I hope that more and more physicians stop taking managed care insurance and put the financial viability theory to a test. It certainly has not put tradespeople out of business and they are easily charging on par what physicians charge for reasonable medical care. We can also learn a lot from our dental colleagues who are usually subject to severe insurance limitations. I guess that by the managed care definition, dentists are also not financially viable?
My dentist by the way charges way more than I would charge in private practice.

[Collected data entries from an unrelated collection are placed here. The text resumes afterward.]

(** X9: with best-only saving and at least one epoch, the fit loop leaves
    in [model.h5] the weights of the earliest epoch with the lowest
    validation loss: every earlier epoch had a strictly higher loss, and no
    later epoch a lower one. *)
Theorem fit_keeps_best_epoch
  {W : Type} (K : Trainer.Keras W) (w : W) (args : Cli.Args)
  (X_train X_valid : list Data.paths) (y_train y_valid : list Data.cell)
  (d : Trainer.disk W) :
  Cli.save_best_only args = true ->
  (0 < Cli.nb_epoch args)%Z ->
  exists before w_best l_best after,
    Trainer.epoch_results K
      (Trainer.train_model_fit args X_train X_valid y_train y_valid)
      (Z.to_nat (Cli.nb_epoch args)) 0 w
    = (before ++ (w_best, l_best) :: after)%list /\
    Forall (fun r => (l_best < snd r)%Q) before /\
    Forall (fun r => (l_best <= snd r)%Q) after /\
    Trainer.contents
      (snd (Trainer.fit K
              (Trainer.train_model_fit args X_train X_valid y_train y_valid)
              w d)) "model.h5"
    = Some w_best.
Proof.
  intros Hbest Hepochs.
  unfold Trainer.fit.
  set (call := Trainer.train_model_fit args X_train X_valid y_train y_valid).
  change (Trainer.fit_callbacks call) with [Trainer.checkpoint args].
  change (Trainer.fit_epochs call) with (Cli.nb_epoch args).
  cbn [map].
  destruct (fit_loop_keeps_best K call (Trainer.checkpoint args)
              (Z.to_nat (Cli.nb_epoch args)) Hbest 0 None w d [] eq_refl)
    as (best' & Hkept).
  cbn [List.app] in Hkept.
  destruct best' as [l|]; cbn [Trainer.best_kept] in Hkept.
  - destruct Hkept as (before & w_best & after & E & Hb & Ha & Hfile).
    exists before, w_best, l, after. auto.
  - exfalso.
    destruct (Z.to_nat (Cli.nb_epoch args)) as [|n] eqn:En; [lia|].
    cbn [Trainer.epoch_results] in Hkept.
    destruct (Trainer.run_epoch K call 0 w). discriminate Hkept.
Qed.

Lemma fit_keeps_best_epoch_witness :
  exists before w_best l_best after,
    Trainer.epoch_results Examples.K0
      (Trainer.train_model_fit Examples.two_epochs [] [] [] [])
      (Z.to_nat (Cli.nb_epoch Examples.two_epochs)) 0 0%nat
    = (before ++ (w_best, l_best) :: after)%list /\
    Forall (fun r => (l_best < snd r)%Q) before /\
    Forall (fun r => (l_best <= snd r)%Q) after /\
    Trainer.contents
      (snd (Trainer.fit Examples.K0
              (Trainer.train_model_fit Examples.two_epochs [] [] [] [])
              0%nat Trainer.empty_disk)) "model.h5"
    = Some w_best.
Proof.
  apply (fit_keeps_best_epoch Examples.K0 0%nat Examples.two_epochs
           [] [] [] [] Trainer.empty_disk).
  - reflexivity.
  - reflexivity.
Defined.

(** X10: whatever the flag, [train_model] returns the weights of the last
    epoch (the weights it was given when there is no epoch), and these are
    what [model.h5] holds in the end. *)
Theorem train_model_ends_with_last_epoch
  {W : Type} (K : Trainer.Keras W) (w : W) (args : Cli.Args)
  (X_train X_valid : list Data.paths) (y_train y_valid : list Data.cell)
  (d : Trainer.disk W) :
  fst (Trainer.train_model K w args X_train X_valid y_train y_valid d)
  = last (map fst
            (Trainer.epoch_results K
               (Trainer.train_model_fit args X_train X_valid y_train y_valid)
               (Z.to_nat (Cli.nb_epoch args)) 0 w)) w /\
  Trainer.contents
    (snd (Trainer.train_model K w args X_train X_valid y_train y_valid d))
    "model.h5"
  = Some (last (map fst
                  (Trainer.epoch_results K
                     (Trainer.train_model_fit args X_train X_valid y_train
                        y_valid)
                     (Z.to_nat (Cli.nb_epoch args)) 0 w)) w).
Proof.
  unfold Trainer.train_model, Trainer.fit.
  set (call := Trainer.train_model_fit args X_train X_valid y_train y_valid).
  change (Trainer.fit_callbacks call) with [Trainer.checkpoint args].
  change (Trainer.fit_epochs call) with (Cli.nb_epoch args).
  cbn [map].
  pose proof (fit_loop_returns_last K call (Z.to_nat (Cli.nb_epoch args)) 0
                [(Trainer.checkpoint args, None)] w d) as Hlast.
  destruct (Trainer.fit_epochs_from K call (Z.to_nat (Cli.nb_epoch args)) 0
              [(Trainer.checkpoint args, None)] w d) as [w' d'].
  cbn [fst snd] in *. subst w'.
  split; [reflexivity | apply save_contents].
Qed.

(** X11: a run of [main] that returns has gone through all its steps, with
    a command line that parsed and data that loaded, and has left a
    [model.h5] behind. *)
Theorem finished_run_leaves_model
  {W : Type} (L : Data.Imports) (K : Trainer.Keras W) (fs : Data.file_system)
  (cl : Cli.command_line) (g : Data.rng_state L) (d d' : Trainer.disk W)
  (steps : list Trainer.step) :
  Trainer.main L K fs cl g d = (steps, Trainer.Returned d') ->
  steps = [Trainer.Parsed; Trainer.PrintedParameters; Trainer.LoadedData;
           Trainer.BuiltModel; Trainer.Trained] /\
  (exists args, Cli.parse_args cl = Cli.Namespace args /\
                Py.is_ok (Data.load_data L fs args g) = true) /\
  Trainer.contents d' "model.h5" <> None.
Proof.
  unfold Trainer.main. intros H.
  destruct (Cli.parse_args cl) as [args|f v] eqn:Hparse; [|discriminate].
  destruct (Data.load_data L fs args g)
    as [[[[[X_train X_valid] y_train] y_valid] g1]|e] eqn:Hload;
    [|discriminate].
  pose proof (train_model_saves_last_weights K
                (Trainer.initial_weights K (Trainer.build_model args)) args
                X_train X_valid y_train y_valid d) as Hfile.
  destruct (Trainer.train_model K _ args X_train X_valid y_train y_valid d)
    as [w1 d1].
  injection H as <- <-. cbn [snd] in Hfile.
  split; [reflexivity|]. split.
  - exists args. split; [reflexivity|]. now rewrite Hload.
  - rewrite Hfile. discriminate.
Qed.

Lemma finished_run_leaves_model_witness :
  [Trainer.Parsed; Trainer.PrintedParameters; Trainer.LoadedData;
   Trainer.BuiltModel; Trainer.Trained]
  = [Trainer.Parsed; Trainer.PrintedParameters; Trainer.LoadedData;
     Trainer.BuiltModel; Trainer.Trained] /\
  (exists args, Cli.parse_args [(Cli.Opt_n, "2")] = Cli.Namespace args /\
                Py.is_ok (Data.load_data Examples.L0 Examples.fs0 args
                            (Rng.seeded Rng.lcg 0)) = true) /\
  Trainer.contents
    (snd (Trainer.train_model Examples.K0 0%nat Examples.two_epochs
            [(Some "IMG/c2.jpg", Some "IMG/l2.jpg", Some "IMG/r2.jpg");
             (Some "IMG/c1.jpg", Some "IMG/l1.jpg", Some "IMG/r1.jpg")]
            [(Some "IMG/c3.jpg", Some "IMG/l3.jpg", Some "IMG/r3.jpg")]
            [Some "-0.3"; Some "0.1"] [Some "0"] Trainer.empty_disk))
    "model.h5" <> None.
Proof.
  apply (finished_run_leaves_model Examples.L0 Examples.K0 Examples.fs0
           [(Cli.Opt_n, "2")] (Rng.seeded Rng.lcg 0) Trainer.empty_disk).
  reflexivity.
Defined.

(** ** The network *)

Section ModelFacts.
Import Trainer.

Lemma window_fits (size stride n : nat) :
  (size <= n)%nat ->
  window size stride n = Some ((n - size) / stride + 1)%nat.
Proof.
  intros H. unfold window.
  destruct (n <? size)%nat eqn:E; [|reflexivity].
  apply Nat.ltb_lt in E. lia.
Qed.

Lemma stages_fit (n : nat) :
  (21 <= n)%nat ->
  (3 <= n /\ 2 <= (n - 3) / 2 + 1 /\
   3 <= ((n - 3) / 2 + 1 - 2) / 2 + 1 /\
   2 <= (((n - 3) / 2 + 1 - 2) / 2 + 1 - 3) / 2 + 1)%nat.
Proof.
  intros H.
  assert (10 <= (n - 3) / 2 + 1)%nat as H1.
  { pose proof (Nat.Div0.div_le_mono 18 (n - 3) 2) as Hd.
    change (18 / 2)%nat with 9%nat in Hd. lia. }
  assert (5 <= ((n - 3) / 2 + 1 - 2) / 2 + 1)%nat as H2.
  { pose proof (Nat.Div0.div_le_mono 8 ((n - 3) / 2 + 1 - 2) 2) as Hd.
    change (8 / 2)%nat with 4%nat in Hd. lia. }
  assert (2 <= (((n - 3) / 2 + 1 - 2) / 2 + 1 - 3) / 2 + 1)%nat as H3.
  { pose proof (Nat.Div0.div_le_mono 2
                  (((n - 3) / 2 + 1 - 2) / 2 + 1 - 3) 2) as Hd.
    change (2 / 2)%nat with 1%nat in Hd. lia. }
  lia.
Qed.

End ModelFacts.
(* ===== verification/ArbiterProofs.v ===== *)
(** * Properties of the APDU arbiter

    An abstract lock table and the proof that the arbiter implements it, the
    exclusion invariants, the fairness rules of the queue, and the accounting
    of its counters. *)

From S2P Require Import Prelude GoText Arbiter.
From stdpp Require Import strings gmap sorting.

#[local] Open Scope Z_scope.

(** ** The abstract lock table

    What the arbiter promises its clients, without queue, timers or counters:
    a set of held leases and a set of raised barriers. *)
Module Table.
Record table := mkTable { held : list waitTicket; barriers : list waitTicket }.

(** The lease [t] can be granted next to the ones already held. *)
Definition compatible (o : Options) (tb : table) (t : waitTicket) : Prop :=
  Forall (λ b, t_class t ∉ t_blocked b) (barriers tb) ∧
  match t_leaseType t with
  | LeaseTypeSession =>
      Forall (λ u, t_leaseType u = LeaseTypeSession) (held tb) ∧ len (held tb) < MaxSessions o
  | LeaseTypeOneShot => held tb = []
  | LeaseTypeTransport =>
      if bool_decide (t_scope t = TransportScopeQMIChannel) then
        Forall (λ u, t_leaseType u = LeaseTypeTransport ∧ t_scope u = TransportScopeQMIChannel
                     ∧ t_channel u ≠ t_channel t) (held tb)
        ∧ len (held tb) < MaxQMITransports o
      else held tb = []
  | LeaseTypeBarrier => False
  end.

Inductive trans (o : Options) : table → table → Prop :=
  | trans_stutter tb : trans o tb tb
  | trans_grant ls bs ls' t :
      compatible o (mkTable ls bs) t → ls' ≡ₚ t :: ls →
      trans o (mkTable ls bs) (mkTable ls' bs)
  | trans_drop ls bs ls' t :
      ls ≡ₚ t :: ls' → trans o (mkTable ls bs) (mkTable ls' bs)
  | trans_raise bs b : trans o (mkTable [] bs) (mkTable [] (bs ++ [b]))
  | trans_lower ls bs bs' b :
      bs ≡ₚ b :: bs' → trans o (mkTable ls bs) (mkTable ls bs').

(** The exclusion the table guarantees. *)
Record ok (o : Options) (tb : table) : Prop := {
  ok_session t : t ∈ held tb → t_leaseType t = LeaseTypeSession →
    Forall (λ u, t_leaseType u = LeaseTypeSession) (held tb) ∧ len (held tb) ≤ MaxSessions o;
  ok_oneshot t : t ∈ held tb → t_leaseType t = LeaseTypeOneShot → held tb = [t];
  ok_exclusive t : t ∈ held tb → t_leaseType t = LeaseTypeTransport →
    t_scope t ≠ TransportScopeQMIChannel → held tb = [t];
  ok_qmi t : t ∈ held tb → t_leaseType t = LeaseTypeTransport →
    t_scope t = TransportScopeQMIChannel →
    Forall (λ u, t_leaseType u = LeaseTypeTransport
                 ∧ t_scope u = TransportScopeQMIChannel) (held tb)
    ∧ len (held tb) ≤ MaxQMITransports o ∧ NoDup (t_channel <$> held tb);
  ok_kind t : t ∈ held tb → t_leaseType t ≠ LeaseTypeBarrier;
  ok_barrier t : t ∈ held tb → Forall (λ b, t_class t ∉ t_blocked b) (barriers tb);
}.
End Table.
Import Table.

Definition leases (a : Arbiter) : list waitTicket :=
  al_ticket <$> (activeSessions a ++ option_list (activeOneshot a) ++ activeTransports a).

Arguments leases : simpl never.

Definition abs (a : Arbiter) : table := mkTable (leases a) (ab_ticket <$> activeBarriers a).

(** Every id in use: tickets drawn, queued, active leases and barriers. *)
Definition ids (w : world) : list Z :=
  t_id <$> (drawn w ++ queue (arb w) ++ leases (arb w) ++ (ab_ticket <$> activeBarriers (arb w))).

Definition ticket_wf (t : waitTicket) : Prop :=
  t_kind t = waitKindBarrier ↔ t_leaseType t = LeaseTypeBarrier.

(** Each list of active leases holds leases of its type. *)
Definition typed (a : Arbiter) : Prop :=
  Forall (λ t, t_leaseType t = LeaseTypeSession) (al_ticket <$> activeSessions a)
  ∧ Forall (λ t, t_leaseType t = LeaseTypeOneShot) (al_ticket <$> option_list (activeOneshot a))
  ∧ Forall (λ t, t_leaseType t = LeaseTypeTransport) (al_ticket <$> activeTransports a).

Record inv (w : world) : Prop := {
  inv_opts : 0 < MaxLeaseHold (opts (arb w)) ∧ 0 < MaxSessions (opts (arb w))
             ∧ 0 < MaxQMITransports (opts (arb w));
  inv_nodup : NoDup (ids w);
  inv_seq0 : 0 ≤ a_seq (arb w);
  inv_seq : Forall (λ i, 0 < i ≤ a_seq (arb w)) (ids w);
  inv_wf : Forall ticket_wf (drawn w ++ queue (arb w));
  inv_types : typed (arb w);
  inv_ok : ok (opts (arb w)) (abs (arb w));
}.

(** ** The lock table *)

Lemma ok_perm o ls ls' bs bs' :
  ls ≡ₚ ls' → bs ≡ₚ bs' → ok o (mkTable ls bs) → ok o (mkTable ls' bs').
Proof.
  intros Hl Hb [H1 H2 H3 H4 H5 H6]; cbn in *.
  assert (∀ t, ls = [t] → ls' = [t]) as Hs.
  { intros t ->. by apply Permutation_singleton_l in Hl. }
  assert (len ls' = len ls) as Hlen by (unfold len; by rewrite Hl).
  assert (∀ t, t ∈ ls' → t ∈ ls) as Hl' by (intros t; by rewrite Hl).
  split; cbn; intros t Ht%Hl'; rewrite ?Hlen, <-?Hl, <-?Hb; eauto.
Qed.

#[export] Instance ok_proper o :
  Proper ((≡ₚ) ==> (≡ₚ) ==> iff) (λ ls bs, ok o (mkTable ls bs)).
Proof. intros l1 l2 Hl b1 b2 Hb. split; by apply ok_perm. Qed.

Lemma ok_drop o t ls bs : ok o (mkTable (t :: ls) bs) → ok o (mkTable ls bs).
Proof.
  intros [H1 H2 H3 H4 H5 H6]; cbn in *.
  assert (∀ u, u ∈ ls → t :: ls = [u] → ls = [u]) as Hs.
  { intros u Hu [= -> ->]. by apply not_elem_of_nil in Hu. }
  split; cbn; intros u Hu; pose proof (list_elem_of_further _ t _ Hu) as Hu'; eauto.
  - intros Ht. destruct (H1 _ Hu' Ht) as [?%Forall_cons_1 Hn].
    rewrite len_cons in Hn. split; [tauto|lia].
  - intros Ht Hsc. destruct (H4 _ Hu' Ht Hsc) as (?%Forall_cons_1 & Hn & Hd).
    rewrite len_cons in Hn. cbn in Hd. apply NoDup_cons in Hd. split_and!; [tauto|lia|tauto].
Qed.

Lemma ok_lower o ls b bs : ok o (mkTable ls (b :: bs)) → ok o (mkTable ls bs).
Proof.
  intros [H1 H2 H3 H4 H5 H6]; cbn in *. split; cbn; eauto.
  intros t Ht. by apply H6, Forall_cons in Ht as [_ ?].
Qed.

Lemma ok_nil o bs : ok o (mkTable [] bs).
Proof. split; cbn; intros t Ht; by apply not_elem_of_nil in Ht. Qed.
(* ===== verification/MbimRecords.v ===== *)
(** * MBIM services: requests and responses (pkg/mbim, one section per file)

    Every exported query or set of the package sends one command and parses
    the information buffer of its COMMAND_DONE.  It is an [exchange]: the
    service, command identifier, type and buffer that [Device.Command] is
    called with, and the function that turns the completed command into the
    result.  [Device.Command] itself is modelled in MbimDevice. *)

From S2P Require Import Prelude GoUnicode GoNet MbimWire MbimInfo.

#[local] Open Scope Z_scope.

(** ** protocol.go *)

Definition CIDBasicConnectDeviceCaps : Z := 1.
Definition CIDBasicConnectSubscriberReadyStatus : Z := 2.
Definition CIDBasicConnectRadioState : Z := 3.
Definition CIDBasicConnectHomeProvider : Z := 7.
Definition CIDBasicConnectVisibleProviders : Z := 8.
Definition CIDBasicConnectRegisterState : Z := 9.
Definition CIDBasicConnectPacketService : Z := 10.
Definition CIDBasicConnectSignalState : Z := 11.
Definition CIDBasicConnectConnect : Z := 12.
Definition CIDBasicConnectIPConfiguration : Z := 15.
Definition CIDBasicConnectDeviceServices : Z := 16.
Definition CIDBasicConnectDeviceServiceSubscribeList : Z := 19.
Definition CIDProxyControlConfiguration : Z := 1.
Definition CIDSMSConfiguration : Z := 1.
Definition CIDSMSRead : Z := 2.
Definition CIDSMSSend : Z := 3.
Definition CIDSMSDelete : Z := 4.
Definition CIDUSSD : Z := 1.
Definition SMSFlagAll : Z := 0.
Definition SMSFlagIndex : Z := 1.
Definition SMSFormatPDU : Z := 0.
Definition CIDUICCOpenChannel : Z := 2.
Definition CIDUICCCloseChannel : Z := 3.
Definition CIDUICCAPDU : Z := 4.
Definition CIDUICCApplicationList : Z := 7.
Definition CIDUICCReadBinary : Z := 9.
Definition CIDUICCReadRecord : Z := 10.
Definition CIDAuthAKA : Z := 1.
Definition CIDAuthSIM : Z := 3.
Definition CIDMSBasicConnectExtDeviceReset : Z := 10.
Definition CIDMSBasicConnectExtSlotInfoStatus : Z := 8.
Definition CIDMSBasicConnectExtVersion : Z := 15.
Definition CIDQMIMsg : Z := 1.

Definition UUIDBasicConnect : bytes :=
  [0xa2; 0x89; 0xcc; 0x33; 0xbc; 0xbb; 0x8b; 0x4f; 0xb6; 0xb0; 0x13; 0x3e; 0xc2; 0xaa; 0xe6; 0xdf].
Definition UUIDSMS : bytes :=
  [0x53; 0x3f; 0xbe; 0xeb; 0x14; 0xfe; 0x44; 0x67; 0x9f; 0x90; 0x33; 0xa2; 0x23; 0xe5; 0x6c; 0x3f].
Definition UUIDUSSD : bytes :=
  [0xe5; 0x50; 0xa0; 0xc8; 0x5e; 0x82; 0x47; 0x9e; 0x82; 0xf7; 0x10; 0xab; 0xf4; 0xc3; 0x35; 0x1f].
Definition UUIDProxyControl : bytes :=
  [0x83; 0x8c; 0xf7; 0xfb; 0x8d; 0x0d; 0x4d; 0x7f; 0x87; 0x1e; 0xd7; 0x1d; 0xbe; 0xfb; 0xb3; 0x9b].
Definition UUIDMSUICCLowLevelAccess : bytes :=
  [0xc2; 0xf6; 0x58; 0x8e; 0xf0; 0x37; 0x4b; 0xc9; 0x86; 0x65; 0xf4; 0xd4; 0x4b; 0xd0; 0x93; 0x67].
Definition UUIDMSBasicConnectExtensions : bytes :=
  [0x3d; 0x01; 0xdc; 0xc5; 0xfe; 0xf5; 0x4d; 0x05; 0x0d; 0x3a; 0xbe; 0xf7; 0x05; 0x8e; 0x9a; 0xaf].
Definition UUIDAuth : bytes :=
  [0x1d; 0x2b; 0x5f; 0xf7; 0x0a; 0xa1; 0x48; 0xb2; 0xaa; 0x52; 0x50; 0xf1; 0x57; 0x67; 0x17; 0x4e].
Definition UUIDContextTypeInternet : bytes :=
  [0x7e; 0x5e; 0x2a; 0x7e; 0x4e; 0x6f; 0x72; 0x72; 0x73; 0x6b; 0x65; 0x6e; 0x7e; 0x5e; 0x2a; 0x7e].
Definition UUIDQMI : bytes :=
  [0xd1; 0xa3; 0x0b; 0xc2; 0xf9; 0x7a; 0x6e; 0x43; 0xbf; 0x65; 0xc7; 0xe2; 0x4f; 0xb0; 0xf0; 0xd3].

(** ** Exchanges *)

Record exchange (A : Type) := mkExchange {
  ex_service : bytes; ex_cid : Z; ex_ct : Z; ex_info : bytes;
  ex_done : CommandDone → go error A;
}.
Arguments mkExchange {A}.
Arguments ex_service {A}. Arguments ex_cid {A}. Arguments ex_ct {A}.
Arguments ex_info {A}. Arguments ex_done {A}.

(** [if resp.Status != 0 { return fmt.Errorf(...) }; return parse(resp.InfoBuffer)] *)
Definition on_success {A} (parse : bytes → go error A) (resp : CommandDone) : go error A :=
  if bool_decide (cd_Status resp ≠ 0) then Err PlainError else parse (cd_InfoBuffer resp).

(** The same with a [*StatusError]. *)
Definition on_success' {A} (parse : bytes → go error A) (resp : CommandDone) : go error A :=
  if bool_decide (cd_Status resp ≠ 0) then Err (StatusError (cd_Status resp))
  else parse (cd_InfoBuffer resp).

Section Parsers.
Context `{IntSize}.

(** ** reset.go, version.go *)

Definition DeviceReset : exchange unit :=
  mkExchange UUIDMSBasicConnectExtensions CIDMSBasicConnectExtDeviceReset CommandTypeSet []
    (on_success (λ _, Ok tt)).

Definition encodeVersionInfo (mbimVer mbimExVer : Z) : bytes :=
  put_u16 2 mbimExVer (put_u16 0 mbimVer (make_bytes 4)).

Definition NegotiateVersion (hostMBIM hostMBIMEx : Z) : exchange (Z * Z) :=
  mkExchange UUIDMSBasicConnectExtensions CIDMSBasicConnectExtVersion CommandTypeQuery
    (encodeVersionInfo hostMBIM hostMBIMEx)
    (on_success (λ info,
      if bool_decide (len info < 4) then Err PlainError
      else
        a ← slice_from info 0; devMBIM ← le_u16 a;
        b ← slice_from info 2; devMBIMEx ← le_u16 b; Ok (devMBIM, devMBIMEx))).

(** ** basicconnect.go *)

Record Caps := mkCaps {
  DeviceType : Z; caps_CellularClass : Z; DataClass : Z; SmsCaps : Z;
  DeviceID : bytes; FirmwareInfo : bytes; HardwareInfo : bytes;
}.

Definition capsFixedLen : Z := 8 * 4 + 4 * 8.
Definition capsPairDeviceID : Z := 40.
Definition capsPairFirmware : Z := 48.
Definition capsPairHardware : Z := 56.

Definition DeviceCaps : exchange Caps :=
  mkExchange UUIDBasicConnect CIDBasicConnectDeviceCaps CommandTypeQuery []
    (on_success (λ info,
      if bool_decide (len info < capsFixedLen) then Err PlainError
      else
        deviceType ← u32At_ info 0; cellularClass ← u32At_ info 4;
        dataClass ← u32At_ info 16; smsCaps ← u32At_ info 20;
        deviceID ← stringAt info capsPairDeviceID;
        firmware ← stringAt_ info capsPairFirmware;
        hardware ← stringAt_ info capsPairHardware;
        Ok (mkCaps deviceType cellularClass dataClass smsCaps deviceID firmware hardware))).

(** ** subscriber.go *)

Record SubscriberReady := mkSubscriberReady {
  sr_ReadyState : Z; sr_IMSI : bytes; sr_ICCID : bytes; sr_MSISDN : bytes;
}.

Definition subscriberFixedLen : Z := 4 + 8 + 8 + 4 + 4.

Definition parseSubscriberReady (info : bytes) : go error SubscriberReady :=
  if bool_decide (len info < subscriberFixedLen) then Err PlainError
  else
    readyState ← u32At_ info 0;
    imsi ← stringAt info 4;
    iccid ← stringAt info 12;
    numbers ← stringArrayCountAt info 24;
    Ok (mkSubscriberReady readyState imsi iccid (hd [] numbers)).

Definition QuerySubscriberReady : exchange SubscriberReady :=
  mkExchange UUIDBasicConnect CIDBasicConnectSubscriberReadyStatus CommandTypeQuery []
    (on_success parseSubscriberReady).

(** ** slotinfo.go *)

Record SlotInfoStatus := mkSlotInfoStatus { SlotIndex : Z; slot_State : Z }.

Definition slotInfoStatusLen : Z := 8.

Definition parseSlotInfoStatus (info : bytes) : go error SlotInfoStatus :=
  if bool_decide (len info < slotInfoStatusLen) then Err PlainError
  else i ← u32At_ info 0; s ← u32At_ info 4; Ok (mkSlotInfoStatus i s).

Definition encodeSlotInfoStatusQuery (slotIndex : Z) : bytes :=
  put_u32 0 slotIndex (make_bytes 4).

Definition QuerySlotInfoStatus (slotIndex : Z) : exchange SlotInfoStatus :=
  mkExchange UUIDMSBasicConnectExtensions CIDMSBasicConnectExtSlotInfoStatus CommandTypeQuery
    (encodeSlotInfoStatusQuery slotIndex) (on_success parseSlotInfoStatus).

(** ** radio.go *)

Record RadioState := mkRadioState { Hardware : Z; Software : Z }.

Definition parseRadioState (info : bytes) : go error RadioState :=
  if bool_decide (len info < 8) then Err PlainError
  else hw ← u32At_ info 0; sw ← u32At_ info 4; Ok (mkRadioState hw sw).

Definition QueryRadioState : exchange RadioState :=
  mkExchange UUIDBasicConnect CIDBasicConnectRadioState CommandTypeQuery []
    (on_success parseRadioState).

Definition SetRadioState (sw : Z) : exchange RadioState :=
  mkExchange UUIDBasicConnect CIDBasicConnectRadioState CommandTypeSet
    (put_u32 0 sw (make_bytes 4)) (on_success parseRadioState).

(** ** packet.go *)

Record PacketService := mkPacketService {
  ps_NwError : Z; ps_State : Z; HighestClass : Z; UplinkSpeed : Z; DownlinkSpeed : Z;
}.

Definition packetFixedLen : Z := 3 * 4 + 2 * 8.

Definition parsePacketService (info : bytes) : go error PacketService :=
  if bool_decide (len info < packetFixedLen) then Err PlainError
  else
    e ← u32At_ info 0; s ← u32At_ info 4; h ← u32At_ info 8;
    u ← u64At_ info 12; d ← u64At_ info 20; Ok (mkPacketService e s h u d).

Definition QueryPacketService : exchange PacketService :=
  mkExchange UUIDBasicConnect CIDBasicConnectPacketService CommandTypeQuery []
    (on_success parsePacketService).

Definition SetPacketService (action : Z) : exchange PacketService :=
  mkExchange UUIDBasicConnect CIDBasicConnectPacketService CommandTypeSet
    (put_u32 0 action (make_bytes 4)) (on_success parsePacketService).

Supplementary 2: A reader suggested that I was erroneously saying that managed care hit mental health services harder than the rest of medicine. The following excerpt from a report by Floyd Anderson, MD describes the results of the Hay Group report on this issue in the 1990s:
"More recently, the National Association Of Psychiatric Health Systems - Hay Group found that from 1988 to 1997 that a total value of health care benefits for over 1,000 large U.S. employers declined by 10%; general health care benefits declined by 7%, but behavioral health benefits declined by 54%. As a proportion of total health benefit costs, behavioral health benefits decreased from 6% to 3% during that period. This same study found that between 1993 and 1996, the use of outpatient behavioral health services dropped 25%, but use of outpatient general health services increased 27%. Inpatient psychiatric admissions between 1991 and 1996 declined by 36%, compared with a 13% decline for general health admissions during that same period. Mental Health Economics reported in September of 1999, “Despite the robust economy of the past five years, and the growing awareness of disparity between mental health care benefits and general health care coverage, the value of employer-provided mental health care benefits has declined by over 50% since 1988.”
That occurred in the context of overall health care expenses increasing. And do you really need a report? It may be hard to believe, but mental health services were delivered outside of jails at one point in time.